Selective lesions of mesencephalic dopamine neurons in newborn rats do not lead to the loss of motor function and feeding ability that is seen after similar lesions in adult rats. On the other hand, neonatal dopamine lesions induce changes that mimic certain aspects of the attention deficit and hyperactivity disorder, the Lesch–Nyhan syndrome as well as schizophrenia, e.g., locomotor hyperactivity, cognitive deficits and self-mutilation. A permanent and extensive loss of the nigrostriatal dopamine neurons is seen after neonatal intracerebral 6-hydroxydopamine administration, while other DA projection regions are less affected. The locomotor activity in lesioned rats is dependent on maintained presynaptic dopamine function.

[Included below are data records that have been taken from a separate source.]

(** X12. One run shares [seen_ids] between the txs it handles: when two
    pending off-chain txs refer to the same file and the first is handled
    without raising, the file is fetched once, and the second tx is removed
    from the pending txs without a fetch and without any message being
    published for it. *)
Theorem process_pending_txs_same_file
    ipfs_enabled clock h1 h2 tx1 tx2 file_hash (n : Node S P) :
  h1 ≠ h2 →
  pending_txs n !! h1 = Some tx1 →
  pending_txs n !! h2 = Some tx2 →
  ChainTxDb.protocol tx1 = OFF_CHAIN_SYNC ∧ ChainTxDb.protocol_version tx1 = 1
  ∧ ChainTxDb.content tx1 = JStr file_hash →
  ChainTxDb.protocol tx2 = OFF_CHAIN_SYNC ∧ ChainTxDb.protocol_version tx2 = 1
  ∧ ChainTxDb.content tx2 = JStr file_hash →
  (handle_pending_tx ipfs_enabled (clock 0%nat) h1 (Some ∅) n).1.1 = Ok tt →
  let n1 := (handle_pending_tx ipfs_enabled (clock 0%nat) h1 (Some ∅) n).2 in
  process_pending_txs ipfs_enabled clock [h1; h2] n
  = (Ok tt, Some ({[file_hash]} ∪ ∅),
     set_pending_txs (delete h2 (pending_txs n1)) n1)
  ∧ fetch_log n1 = (fetch_log n ++ [file_hash])%list
  ∧ pending_txs n1 = delete h1 (pending_txs n).
Proof.
  intros Hne Hrow1 Hrow2 (Hp1 & Hv1 & Hc1) (Hp2 & Hv2 & Hc2) Hok n1.
  destruct (handle_pending_tx_off_chain_unseen ipfs_enabled (clock 0%nat) h1 tx1
              file_hash ∅ n) as [Hseen Hlog]; try done.
  assert (pending_txs n1 = delete h1 (pending_txs n)) as Hdel.
  { destruct (handle_pending_tx_cases ipfs_enabled (clock 0%nat) h1 (Some ∅) n)
      as [[Hnone _]|[(e & _ & He & _)|(_ & _ & Hdel)]].
    - by rewrite Hrow1 in Hnone.
    - rewrite He in Hok. discriminate.
    - exact Hdel. }
  split; [|by split].
  unfold process_pending_txs. simpl. fold n1.
  destruct (handle_pending_tx ipfs_enabled (clock 0%nat) h1 (Some ∅) n)
    as [[r seen1] n1'] eqn:Hfirst.
  simpl in Hok, Hseen. subst r seen1. subst n1. simpl in *.
  rewrite (handle_pending_tx_seen_file _ _ h2 tx2 file_hash); try done.
  - rewrite Hdel. by rewrite lookup_delete_ne.
  - apply elem_of_union_l. by apply elem_of_singleton.
Qed.

(** X13. A tx recorded by [incoming_chaindata] is found by
    [handle_pending_tx]: for a tx of the on-chain protocol that carries a
    list of messages, each message is published in order with the hash of
    the tx and with signature checking on, and the pending txs are then what
    they were before the tx was recorded, less that hash. *)
Theorem incoming_chaindata_then_handle
    ipfs_enabled now tx messages seen (n : Node S P) :
  ChainTxDb.protocol tx = ON_CHAIN_SYNC →
  ChainTxDb.protocol_version tx = 1 →
  getitem (ChainTxDb.content tx) "messages" = Ok (JList messages) →
  (publish_messages messages now (ChainTxDb.hash tx) true (published n)).1 = Ok tt →
  let r := handle_pending_tx ipfs_enabled now (ChainTxDb.hash tx) seen
             (incoming_chaindata tx n) in
  r.1 = (Ok tt, seen)
  ∧ pending_txs r.2 = delete (ChainTxDb.hash tx) (pending_txs n)
  ∧ published r.2
    = (publish_messages messages now (ChainTxDb.hash tx) true (published n)).2
  ∧ fetch_log r.2 = fetch_log n
  ∧ stored_files r.2 = stored_files n.
Proof.
  intros Hp Hv Hmsgs Hpub r. unfold r, handle_pending_tx, incoming_chaindata.
  simpl. rewrite lookup_insert_eq.
  unfold get_tx_messages, _get_tx_messages_on_chain_protocol, _get_sync_messages.
  rewrite Hp, Hv, Hmsgs. simpl.
  destruct messages as [|m messages]; simpl.
  - by rewrite delete_insert_eq.
  - simpl in Hpub.
    destruct (publisher_add_pending_message (published n) m now (ChainTxDb.hash tx) true)
      as [[[]|e] p1]; [|done].
    destruct (publish_messages messages now (ChainTxDb.hash tx) true p1) as [r' p2].
    simpl in Hpub. subst r'. simpl. by rewrite delete_insert_eq.
Qed.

Dopamine synthesis in remaining terminals and reduced dopamine reuptake may act together in counterbalancing the lesion, though the response to pharmacological challenge is diminished. An increase in postsynaptic DA mediated behavior is seen after lesioning. D1 and D2 receptor binding appear to be unaltered in striatal and limbic regions, whereas D1 receptor and Gs protein stimulated adenylate cyclase activity is increased in striatum. The postsynaptic super sensitivity may therefore be due to alterations remote from DA recognition sites. A collateral sprouting of striatal serotonin fibers occurs after the lesion, indicating a competitive interaction in the development of striatal dopamine and serotonin systems. Treatment with 5-HT2 receptor antagonists reduces the hyperactivity seen in lesioned rats, while 5-HT1A receptor mediated behaviors do not differ in lesioned compared to control rats. d -Amphetamine administration leads to a selective decrease in striatal serotonin metabolite levels in the lesioned rats. The levels of substance P, neurotensin, cholecystokininin are reduced in the basal ganglia following lesioning, while no changes in striatal synaptosomal D-aspartate or choline uptake are seen. Thus, a number of pre-and postsynaptic alterations occur in the DA system as well as in other neuronal systems after neonatal 6-hydroxydopamine lesions of mesencephalic dopamine neurons. These alterations appear to act in conjunction to reduce the consequences of early DA lesions, but they could also be involved in the behavioral changes seen after such lesions.